▸ **Goal of the exercise**:
From the data below, repeat exactly the lines from the line with "statements that activate" to the line with "commands := <[id", both included.

▸ **Records for processing**:
Definition exec {A} (m : M A) (s : Host) : Host := snd (m s).

Declare Scope host_scope.
Delimit Scope host_scope with host.
Notation "'let*' x ':=' m 'in' k" := (bind m (λ x, k))
  (at level 10, x name, m at level 100, k at level 200) : host_scope.
Notation "m '>>' k" := (bind m (λ _, k))
  (at level 100, k at level 200, right associativity) : host_scope.
Open Scope host_scope.

(** [s] with the events [es] appended to its trace, and nothing else
    changed. *)
Definition log (es : list Event) (s : Host) : Host :=
  {| globalState := globalState s; subscriptions := subscriptions s;
     commands := commands s; configListeners := configListeners s;
     statusBarItems := statusBarItems s; terminals := terminals s;
     configuration := configuration s; trace := trace s ++ es |}.

Definition emit (e : Event) : M unit := λ s, (tt, log [e] s).

(** *** The API, as far as [extension.ts] uses it *)

Definition console_log (line : string) : M unit := emit (ConsoleLog line).

(** [registerCommand] binds [id] to the handler.  On an id that is already
    bound the host raises an error; the model rebinds it, and the
    statements that activate more than once either do not depend on the
    registry or are about sessions that start with the three ids free. *)
Definition commands_registerCommand (id : string) (h : Handler) : M Disposable :=
  λ s, (DCommand id,
        {| globalState := globalState s; subscriptions := subscriptions s;
           commands := <[id := h]> (commands s);
           configListeners := configListeners s;
           statusBarItems := statusBarItems s; terminals := terminals s;
           configuration := configuration s;
           trace := trace s ++ [RegisterCommand id h] |}).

▸ **Exercise response**:
    statements that activate more than once either do not depend on the
    registry or are about sessions that start with the three ids free. *)
Definition commands_registerCommand (id : string) (h : Handler) : M Disposable :=
  λ s, (DCommand id,
        {| globalState := globalState s; subscriptions := subscriptions s;
           commands := <[id := h]> (commands s);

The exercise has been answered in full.